Saved entries
*** Block opens ***

(* ===== verification/TimeServer.v ===== *)
(** * The timestamp server (timeserver/timeserver.{h,cc}) and numbers as text

    A counter served over viewstamped replication.  [std::to_string] and
    [std::stol], with which its numbers travel. *)

From Stdlib Require Import Ascii.
From stdpp Require Import pretty.
From S2P Require Import Prelude AppReplica.

(** ** [std::stol] *)

Definition is_space (c : ascii) : bool :=
  let n := nat_of_ascii c in (n =? 32)%nat || ((9 <=? n)%nat && (n <=? 13)%nat).

Definition digit_of (c : ascii) : option Z :=
  let n := Z.of_nat (nat_of_ascii c) in
  if (48 <=? n) && (n <=? 57) then Some (n - 48) else None.

Fixpoint skip_space (s : string) : string :=
  match s with
  | String c s' => if is_space c then skip_space s' else s
  | EmptyString => EmptyString
  end.

(** The longest prefix of digits, after [acc]. *)
Fixpoint digits (acc : Z) (s : string) : Z :=
  match s with
  | String c s' => match digit_of c with Some d => digits (10 * acc + d) s' | None => acc end
  | EmptyString => acc
  end.

Definition starts_with_digit (s : string) : bool :=
  match s with String c _ => bool_decide (is_Some (digit_of c)) | EmptyString => false end.

(** [None] when it throws: no number, or one that is no [long]. *)
Definition stol (s : string) : option Z :=
  let s := skip_space s in
  let '(neg, s) :=
    match s with
    | String c s' =>
        if Ascii.eqb c "-" then (true, s') else if Ascii.eqb c "+" then (false, s') else (false, s)
    | EmptyString => (false, s)
    end in
  if starts_with_digit s then
    let v := if neg : bool then - digits 0 s else digits 0 s in
    if (- 2 ^ 63 <=? v) && (v <? 2 ^ 63) then Some v else None
  else None.

(** [std::to_string] *)
Definition to_string (z : Z) : string := pretty z.

(** ** The server *)

Record TimeStampServer := mkTSS { tss_ts : Z }.

Notation new_timestampserver := (mkTSS 0) (only parsing).

Definition newTimeStamp (s : TimeStampServer) : string * TimeStampServer :=
  let ts := i64 (tss_ts s + 1) in (to_string ts, mkTSS ts).

(** The other upcalls are those of the base class. *)
#[global] Instance timestamp_app : AppReplica TimeStampServer := {
  LeaderUpcall a _ str1 := Ret ((true, str1), a);
  ReplicaUpcall a _ _ := Ret (newTimeStamp a);
  UnloggedUpcall a _ := Ret ("", a)
}.

(** ** Numbers survive the wire *)

Lemma digit_of_pretty (x : N) : (x < 10)%N → digit_of (pretty_N_char x) = Some (Z.of_N x).
Proof.
  intros Hx. assert (x ∈ (N.of_nat <$> seq 0 10)) as Hin.
  { apply list_elem_of_fmap. exists (N.to_nat x). split; [lia|]. apply elem_of_seq. lia. }
  simpl in Hin. repeat (apply elem_of_cons in Hin as [->|Hin]; [done|]). by apply elem_of_nil in Hin.
Qed.

Lemma digits_pretty (x : N) s : digits 0 (pretty_N_go x s) = digits (Z.of_N x) s.
Proof.
  revert s. induction (N.lt_wf_0 x) as [x _ IH]. intros s.
  destruct (decide (0 < x)%N) as [Hx|Hx].
  - rewrite pretty_N_go_step by done. rewrite IH by (apply N.div_lt; lia). simpl.
    rewrite digit_of_pretty by (apply N.mod_lt; lia). f_equal.
    pose proof (N.div_mod x 10). lia.
  - assert (x = 0)%N as -> by lia. by rewrite pretty_N_go_0.
Qed.

Lemma pretty_starts (x : N) s : (0 < x)%N → ∃ c s', pretty_N_go x s = String c s' ∧ is_Some (digit_of c).
Proof.
  revert s. induction (N.lt_wf_0 x) as [x _ IH]. intros s Hx. rewrite pretty_N_go_step by done.
  destruct (decide (0 < x / 10)%N) as [Hd|Hd].
  - apply IH; [apply N.div_lt; lia|done].
  - assert (x / 10 = 0)%N as -> by (by apply N.le_0_r, N.nlt_ge). rewrite pretty_N_go_0. eexists _, _. split; [done|].
    rewrite digit_of_pretty by (apply N.mod_lt; lia). by eexists.
Qed.

Lemma digit_plain c : is_Some (digit_of c) → is_space c = false ∧ Ascii.eqb c "-" = false ∧ Ascii.eqb c "+" = false.
Proof.
  intros [d Hd]. unfold digit_of in Hd.
  destruct ((48 <=? Z.of_nat (nat_of_ascii c)) && (Z.of_nat (nat_of_ascii c) <=? 57)) eqn:Hc; [|done].
  apply andb_true_iff in Hc as [H1%Z.leb_le H2%Z.leb_le]. split_and!.
  - unfold is_space. apply orb_false_iff. split; [|apply andb_false_iff; right]; apply not_true_is_false;
      rewrite ?Nat.eqb_eq, ?Nat.leb_le; lia.
  - apply Ascii.eqb_neq. intros ->. by vm_compute in H1.
  - apply Ascii.eqb_neq. intros ->. by vm_compute in H1.
Qed.

(** A number is written as digits. *)
Lemma to_string_spec z : 0 ≤ z → ∃ c s, to_string z = String c s ∧ is_Some (digit_of c) ∧ digits 0 (String c s) = z.
Proof.
  intros Hz. destruct z as [|p|p]; [exists "0"%char, ""; split; [done|]; by split; [eexists|]| |lia].
  change (to_string (Z.pos p)) with (pretty_N_go (N.pos p) "").
  destruct (pretty_starts (N.pos p) "") as (c & s & Heq & Hc); [lia|].
  exists c, s. split; [done|]. split; [done|]. rewrite <- Heq. apply digits_pretty.
Qed.

Lemma stol_to_string z : 0 ≤ z < 2 ^ 63 → stol (to_string z) = Some z.
Proof.
  intros Hz. destruct (to_string_spec z) as (c & s & -> & Hc & Hd); [lia|].
  destruct (digit_plain c Hc) as (Hsp & Hm & Hp). unfold stol. simpl skip_space. rewrite Hsp, Hm, Hp.
  unfold starts_with_digit. rewrite bool_decide_eq_true_2, Hd by done.
  rewrite (proj2 (Z.leb_le _ _)), (proj2 (Z.ltb_lt _ _)) by lia. done.
Qed.

(** The replies to a sequence of requests. *)
Fixpoint serve (s : TimeStampServer) (opnum : Z) (reqs : list string) : outcome (list string * TimeStampServer) :=
  match reqs with
  | [] => Ret ([], s)
  | r :: reqs =>
      x ← ReplicaUpcall s opnum r;
      y ← serve x.2 (opnum + 1) reqs;
      Ret (x.1 :: y.1, y.2)
  end.

Lemma serve_from n opnum reqs :
  0 ≤ n → n + Z.of_nat (length reqs) < 2 ^ 63 →
  ∃ replies, serve (mkTSS n) opnum reqs = Ret (replies, mkTSS (n + Z.of_nat (length reqs))) ∧
    stol <$> replies = (λ i, Some (n + 1 + Z.of_nat i)) <$> seq 0 (length reqs).
Proof.
  revert n opnum. induction reqs as [|r reqs IH]; intros n opnum Hn Hlen; simpl in *.
  { exists []. split; [|done]. by rewrite Z.add_0_r. }
  assert (i64 (n + 1) = n + 1) as Hi by (unfold i64; rewrite Z.mod_small; lia).
  destruct (IH (n + 1) (opnum + 1)) as (replies & Hs & Hr); [lia..|]. unfold newTimeStamp; simpl.
  rewrite Hi, Hs. simpl. eexists. split; [f_equal; f_equal; f_equal; lia|].
  rewrite !fmap_cons, stol_to_string, Hr, <-(fmap_S_seq 0), <-list_fmap_compose by lia.
  f_equal; [f_equal; lia|]. apply list_fmap_ext. intros i j _. simpl. f_equal. lia.
Qed.

(** The timestamp server counts.  The replies to a sequence of replicated
    requests are, parsed by the client, the numbers from 1 on, whatever the
    requests are, up to the largest [long]. *)
Theorem timestamps_count reqs :
  Z.of_nat (length reqs) < 2 ^ 63 →
  ∃ replies s, serve new_timestampserver 1 reqs = Ret (replies, s) ∧
    stol <$> replies = (λ i, Some (1 + Z.of_nat i)) <$> seq 0 (length reqs).
Proof.
  intros Hlen. destruct (serve_from 0 1 reqs) as (replies & Hs & Hr); [lia..|]. eauto.
Qed.

Lemma timestamps_count_witness :
  ∃ replies s, serve new_timestampserver 1 ["a"; "b"; "c"] = Ret (replies, s) ∧
    stol <$> replies = [Some 1; Some 2; Some 3].
Proof. apply (timestamps_count ["a"; "b"; "c"]). vm_compute. reflexivity. Defined.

*** Block closes ***

REQUIREMENT: A verbatim transcription is needed of the lines above, starting at the line with "stol <$> replies = (λ i, Some (n" and ending at the line with "exists []. split;", both included, and of nothing else.

ANSWER TO THIS TASK:
    stol <$> replies = (λ i, Some (n + 1 + Z.of_nat i)) <$> seq 0 (length reqs).
Proof.
  revert n opnum. induction reqs as [|r reqs IH]; intros n opnum Hn Hlen; simpl in *.
  { exists []. split; [|done]. by rewrite Z.add_0_r. }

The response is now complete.